Analysis of an Ad for ZNatural

Stephen Barrett, M.D.

On November 10, 2013, my local paper, the Raleigh News and Observer published a half-page ad which claimed that ZNatural® "might wipe out the cause of 75% of your health problems." Prudent readers should realize that a claim like this is impossible because if a new product is found to conquer even a single disease, it would make headlines everywhere and would be widely prescribed.

The ad goes on to say that toxins cause "up to 70% of disease" (which is false), that "a toxin-free body would not only heal itself but could actually reverse illness" (also false).

The ad also claims that ZNatural is so unique it is patented by the US government and that its primary ingredient, "clinoptilolite," attaches to toxins and expels them before they can do any harm. Checking online, I found that in 2001, a company called LifeLink Pharmaceuticals obtained a patent for what it called a zeolite compound that it claimed would destroy epithelial cancers and various types of germs in laboratory experiments [1]. Clinoptilolite is one type of zeolite. To patent a dietary supplement, it is not necessary to demonstrate that it has any health value; one must merely show that it differs from previously patented products.

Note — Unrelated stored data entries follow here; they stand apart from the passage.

(** A valid positive number from 1 on has a 53-bit mantissa. *)
Lemma valid_normal (m : positive) (e : Z) :
  valid (S754_finite false m e) = true -> -1074 < e ->
  Z.log2 (Zpos m) = 52 /\ e <= 971.
Proof.
  unfold valid, valid_binary, bounded, canonical_mantissa, fexp, SpecFloat.emin, prec, emax.
  intros H He. apply andb_prop in H. destruct H as [H1 H2].
  apply Z.eqb_eq in H1. apply Z.leb_le in H2.
  rewrite digits2_log2 in H1. lia.
Qed.

Lemma valid_round_mag (v : Z) : 0 < v -> valid (round_mag false v 0) = true.
Proof.
  intros Hv. pose proof (cut_range v Hv) as Hc.
  pose proof (Z.log2_nonneg v) as HL.
  destruct (round_mag_cases false v 0 Hv ltac:(lia)) as [(m & Hm & Hm53 & _ & ->)|(_ & _ & ->)].
  - destruct (Z.leb_spec (0 + Z.log2 v - 52) 971); [|reflexivity].
    unfold valid, valid_binary, bounded, canonical_mantissa, fexp, SpecFloat.emin, prec, emax.
    rewrite digits2_log2, Z2Pos.id by lia.
    rewrite (Z.log2_unique m 52) by lia.
    apply andb_true_intro. split; [apply Z.eqb_eq|apply Z.leb_le]; lia.
  - destruct (Z.leb_spec (0 + Z.log2 v - 51) 971); [|reflexivity].
    unfold valid, valid_binary, bounded, canonical_mantissa, fexp, SpecFloat.emin, prec, emax.
    rewrite digits2_log2, Z2Pos.id by lia.
    rewrite (Z.log2_unique (2 ^ 52) 52) by lia.
    apply andb_true_intro. split; [apply Z.eqb_eq|apply Z.leb_le]; lia.
Qed.

Lemma to_Z_of_Z (k : Z) : 1 <= k < 2 ^ 53 -> JSMath.to_Z (of_Z k) = Some k.
Proof.
  intros Hk. rewrite of_Z_small by assumption.
  pose proof (of_Z_small_mantissa k Hk) as Hm.
  assert (HL : 0 <= Z.log2 k < 53).
  { split; [apply Z.log2_nonneg|]. apply Z.log2_lt_pow2; lia. }
  unfold JSMath.to_Z. rewrite Z2Pos.id by lia.
  destruct (Z.leb_spec 0 (Z.log2 k - 52)).
  - replace (Z.log2 k - 52) with 0 by lia. replace (52 - Z.log2 k) with 0 by lia.
    f_equal. lia.
  - replace (- (Z.log2 k - 52)) with (52 - Z.log2 k) by lia.
    assert (0 < 2 ^ (52 - Z.log2 k)) by (apply Z.pow_pos_nonneg; lia).
    rewrite Z.mod_mul, Z.div_mul by lia. reflexivity.
Qed.

Lemma pow_ref_exact (b n : Z) :
  1 <= b < 2 ^ 53 -> 1 <= n < 2 ^ 53 ->
  pow_ref (of_Z b) (of_Z n) = round_mag false (b ^ n) 0 /\ 0 < b ^ n.
Proof.
  intros Hb Hn. assert (Hp : 0 < b ^ n) by (apply Z.pow_pos_nonneg; lia).
  split; [|assumption].
  unfold pow_ref. rewrite !to_Z_of_Z by assumption.
  destruct (Z.ltb_spec 0 n); [|lia].
  destruct (b ^ n); try lia. reflexivity.
Qed.

Lemma pow2_finite (k : Z) :
  k <= 1023 -> pow2 k = S754_finite false (Z.to_pos (2 ^ 52)) (k - 52).
Proof. intros H. unfold pow2. destruct (Z.leb_spec k 1023); [reflexivity|lia]. Qed.

Lemma cut_pow2 (k : Z) : 0 <= k -> cut (2 ^ k) = 2 ^ 52 /\ cut_exact (2 ^ k) = true.
Proof.
  intros Hk. unfold cut, cut_exact. rewrite Z.log2_pow2 by assumption.
  destruct (Z.leb_spec k 52).
  - split; [|reflexivity]. rewrite <- Z.pow_add_r by lia. f_equal. lia.
  - assert (E : 2 ^ k = 2 ^ 52 * 2 ^ (k - 52))
      by (rewrite <- Z.pow_add_r by lia; f_equal; lia).
    assert (0 < 2 ^ (k - 52)) by (apply Z.pow_pos_nonneg; lia).
    rewrite E, Z.mod_mul, Z.div_mul by lia. split; reflexivity.
Qed.
(** * User-management pipeline: guards, validators, controller, service, gateway

    A shallow embedding of the "good practice" request pipeline of the
    Express + Prisma starter (middleware/auth.ts, middleware/validation.ts,
    controllers/userController.ts, services/userService.ts,
    repositories/userRepository.ts, routes/userRoutes.ts), followed by the
    properties of the pipeline stated in the specification.

    JavaScript values are dynamically typed, so request bodies, user objects
    and response payloads are values of one inductive type; objects are finite
    maps from property names to values.  The Prisma client and bcrypt are
    collaborators outside the sources: the first is modelled as an in-memory
    table and, for the properties that hold of every client, taken as a
    parameter as the repository takes it; the second is a parameter of the
    development. *)

From stdpp Require Import base option list strings gmap.
From Stdlib Require Import Ascii ZArith QArith Lia.

Set Warnings "-register-all".
Local Open Scope Z_scope.

(** ** JavaScript values *)
Module Js.

(** A Number: NaN, an infinity, or a finite value.  Finite values are kept as
    rationals: every finite double is one, and the program only compares and
    tests them, so nothing finer is observed ([-0] and [+0] compare equal). *)
Inductive number :=
| NaN
| Infinity (negative : bool)
| Finite (q : Q).

Inductive value :=
| Undefined
| Null
| Bool (b : bool)
| Num (n : number)
| Str (s : string)
| Date (ms : Z)
| Obj (props : gmap string value)
| Arr (items : list value).

Definition int (z : Z) : value := Num (Finite (inject_Z z)).

(** [typeof v] *)
Definition typeof (v : value) : string :=
  match v with
  | Undefined => "undefined"
  | Null => "object"
  | Bool _ => "boolean"
  | Num _ => "number"
  | Str _ => "string"
  | Date _ | Obj _ | Arr _ => "object"
  end.

Definition isNaN (n : number) : bool :=
  match n with NaN => true | _ => false end.

Definition num_is_zero (n : number) : bool :=
  match n with Finite q => Qeq_bool q 0 | _ => false end.

(** ToBoolean: the falsy values are undefined, null, false, 0, NaN and "". *)
Definition truthy (v : value) : bool :=
  match v with
  | Undefined | Null => false
  | Bool b => b
  | Num n => negb (isNaN n || num_is_zero n)
  | Str s => negb (String.eqb s "")
  | Date _ | Obj _ | Arr _ => true
  end.

(** [a < b] and [a === b] on Numbers: every comparison with NaN is false. *)
Definition num_ltb (a b : number) : bool :=
  match a, b with
  | NaN, _ | _, NaN => false
  | Infinity n1, Infinity n2 => n1 && negb n2
  | Infinity n, Finite _ => n
  | Finite _, Infinity n => negb n
  | Finite p, Finite q => negb (Qle_bool q p)
  end.

Definition num_eqb (a b : number) : bool :=
  match a, b with
  | Infinity n1, Infinity n2 => Bool.eqb n1 n2
  | Finite p, Finite q => Qeq_bool p q
  | _, _ => false
  end.

(** [v === n] for a Number [n], [v === s] for a string [s]: strict equality
    never converts, so a value of another type is different. *)
Definition strict_eq_num (v : value) (n : number) : bool :=
  match v with Num m => num_eqb m n | _ => false end.

Definition strict_eq_str (v : value) (s : string) : bool :=
  match v with Str t => String.eqb t s | _ => false end.

Definition is_undefined (v : value) : bool :=
  match v with Undefined => true | _ => false end.

Definition is_null (v : value) : bool :=
  match v with Null => true | _ => false end.

(** The optional parameters of the service, [x?: string] and [x?: number]
    with an integer value. *)
Definition optional_string (v : value) : Prop :=
  v = Undefined \/ exists s, v = Str s.

Definition optional_int (v : value) : Prop :=
  v = Undefined \/ exists z, v = int z.

(** Property read [o.k] on an object: a missing property reads undefined. *)
Definition get (k : string) (o : gmap string value) : value :=
  default Undefined (o !! k).

(** Rest destructuring [const { k: _, ...rest } = o]. *)
Definition omit (k : string) (o : gmap string value) : gmap string value :=
  delete k o.

(** *** Characters and strings

    A character stands for one UTF-16 code unit (those below 256). *)
Definition code (c : ascii) : Z := Z.of_N (N_of_ascii c).

Definition is_digit (c : ascii) : bool := (48 <=? code c) && (code c <=? 57).

Definition is_letter (c : ascii) : bool :=
  ((97 <=? code c) && (code c <=? 122)) || ((65 <=? code c) && (code c <=? 90)).

(** White space and line terminators: TAB, LF, VT, FF, CR, SP, NBSP.  This is
    the set of [\s], of [trim] and of the prefix skipped by [parseInt]. *)
Definition is_space (c : ascii) : bool :=
  let n := code c in
  ((9 <=? n) && (n <=? 13)) || (n =? 32) || (n =? 160).

Fixpoint trimStart (s : string) : string :=
  match s with
  | String c s' => if is_space c then trimStart s' else s
  | EmptyString => EmptyString
  end.

Definition trimEnd (s : string) : string := String.rev (trimStart (String.rev s)).

Definition trim (s : string) : string := trimEnd (trimStart s).

Definition length (s : string) : Z := Z.of_nat (String.length s).

(** Some character of [s] is in the class [p]. *)
Definition has_char (p : ascii -> bool) (s : string) : Prop :=
  exists c, In c (String.list_ascii_of_string s) /\ p c = true.
(** * Federated Averaging: client and server computations

    A shallow embedding of
    [tensorflow_federated/python/learning/federated_averaging.py]:
    the client computation [ClientFedAvg], the helper
    [_create_optimizer_and_server_state], [server_init] and
    [server_update_model], together with the properties of the
    natural-language specification that concern them.

    Conventions of the embedding.
    - A tensor is a shape and the row-major list of its elements.  The
      element type is a [DType]; all theorems that do not depend on
      arithmetic laws hold for every dtype, in particular for IEEE
      binary32 ([float32], built on the Standard Library's [spec_float]).
    - A nested structure (what [tensorflow.python.util.nest] traverses)
      is a tree whose leaves carry tensors.
    - TensorFlow variables live in an explicit store.  A function that
      the source wraps in [tf.contrib.eager.function]/[defun] is a state
      transformer that either returns a value or raises; an exception
      leaves the store as it was when it was raised. *)

From Stdlib Require Import ZArith List Bool Lia SpecFloat Ring.
Import ListNotations.

Set Implicit Arguments.

(** ** Errors and the result type *)

Inductive error : Type :=
| StructureMismatch   (* nest: the structures do not match *)
| ShapeMismatch       (* tf.assign / elementwise op on incompatible shapes *)
| IndexOutOfRange.    (* [tf.shape(t)[0]] on a scalar *)

Inductive result (A : Type) : Type :=
| Ok (a : A)
| Err (e : error).
Arguments Ok {A} a.
Arguments Err {A} e.

Definition rbind {A B} (r : result A) (k : A -> result B) : result B :=
  match r with
  | Ok a => k a
  | Err e => Err e
  end.

Notation "x <-! c ;; k" := (rbind c (fun x => k))
  (at level 61, c at next level, right associativity).

(** State-and-exception monad: a raised error keeps the store. *)
Definition M (S A : Type) : Type := S -> result A * S.

Definition ret {S A} (a : A) : M S A := fun s => (Ok a, s).

Definition raise {S A} (e : error) : M S A := fun s => (Err e, s).

Definition bind {S A B} (c : M S A) (k : A -> M S B) : M S B :=
  fun s =>
    match c s with
    | (Ok a, s') => k a s'
    | (Err e, s') => (Err e, s')
    end.

Definition get {S} : M S S := fun s => (Ok s, s).

Definition put {S} (s : S) : M S unit := fun _ => (Ok tt, s).

(** Lifts a pure, fallible computation; on failure nothing is written. *)
Definition lift {S A} (r : result A) : M S A := fun s => (r, s).

Notation "x <- c ;; k" := (bind c (fun x => k))
  (at level 61, c at next level, right associativity).
Notation "c ;; k" := (bind c (fun _ => k))
  (at level 61, right associativity).

(** ** Element types *)

Record DType : Type := {
  carrier :> Type;
  dzero : carrier;
  done : carrier;
  dadd : carrier -> carrier -> carrier;
  dsub : carrier -> carrier -> carrier;
  dmul : carrier -> carrier -> carrier;
  ddiv : carrier -> carrier -> carrier;
  dopp : carrier -> carrier;
  is_finite : carrier -> bool      (* tf.is_finite on one element *)
}.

The ad goes on to claim that ZNatural is supported by "a whopping 14 impressive studies and groundbreaking laboratory tests" to increase memory, vitality, focus, weight loss, energy levels, metabolism, and concentration and to decrease sleeplessness, joint pain, and fat mass. The ad doesn't indicate the seller's name, but I was able to identify the seller—LifeHealth Science, LLC of Cleveland, Ohio—which refers to the product as ZNatural® Toxin Remover on its Web site. The ingredients are identified as a liquid solution of sodium aluminosilicates and magnesium. The site hosts one report of a study in which ZNatural was tested [2], but I found nothing about the other 13 purported studies on this site or any other site.

The posted study measured urine and saliva acidity (pH) and used two devices said to measure and interpret resistance to the flow of electric current through fluid in various parts of the body. The authors reported various differences among 20 people who took ZNatural and 20 others who did not for about 3 months. The study provided no evidence that ZNatural can improve health as claimed in the ad.

The ad ends by describing a "special opportunity" to get a totally risk-FREE sample of ZNatural so you can see for yourself, without risking a penny. The ad then promises that if you don't see a "massive difference" in your joint pain, energy, memory, and the way you look, feel, and think, you can get a full refund including the shipping cost. When I called the toll-free number, I was told that a 2-month supply would cost $119.95 plus shipping and that a "free" 60-day supply would be added.

During the past 35 years, I have examined thousands of print media ads for mail-order pills and potions marketed with health claims and found that none of them could live up to the claims made for them. I have also found that refunds are usually difficult or impossible to get.

In October 2013, LifeHealth Science filed for Chapter 11 bankruptcy, listing assets of about $398,000 and liabilities of $546,000 [3]. Other documents indicate that the company lost $343,000 in 2012 and $491,000 during the first 9 months of 2013 [4].

Experts at the Memorial Sloan-Kettering Cancer Center have concluded that "zeolites have not been shown to treat cancer or other conditions in humans." [5]

The FDA has sent warning letters to three companies that marketed zeolite products with illegal claims [6-8].

After reading this ad, I sent an e-mail to the News and Observer's newsroom suggesting that they write about why the paper was willing to accept an ad like this. The N&O's vice president for display advertising replied that the paper had relied on a trusted advertising agency to vet the ad but will suspend publishing of similar ads that "serve no useful purpose and could be misleading to readers." [9] Bravo!

 

References

  1. Epithelial cancer cell drug. US Patent # 6,228,045, Sept. 11, 2001.
  2. Haas EM, Hubbard ET. Evaluation of the physiological effects of ZNatural. March 2011.
  3. Schedules. In re: LifeHealth Science LLC. U.S. Bankruptcy Court, Northern District of Ohio, Case No. 13-16985, Oct 16, 2013.
  4. Debtor's submission of (1) balance sheet, (II) profit and loss statement, (III) statement of cash flows, and (IV) federal income tax return pursuant to 11 U.S.C. § 1116. In re: LifeHealth Science LLC. U.S. Bankruptcy Court, Northern District of Ohio, Case No. 13-16985, Oct 7, 2013.
  5. Zeolite. MSKCC About Herbs Database, June 12, 2013, 2013.
  6. Baca JR. Warning letter to Zeo Health LTD. June 29, 2007.
  7. Autir DM. Warning letter to Secrets of Better Health. Dec 1, 2009.
  8. Schafer PK. Warning letter to James A. Howenstine, M.D. Dec. 28, 2011.
  9. McClure J. E-mail to Dr. Stephen Barrett, Nov 18, 2013.

This article was revised on November 24, 2013.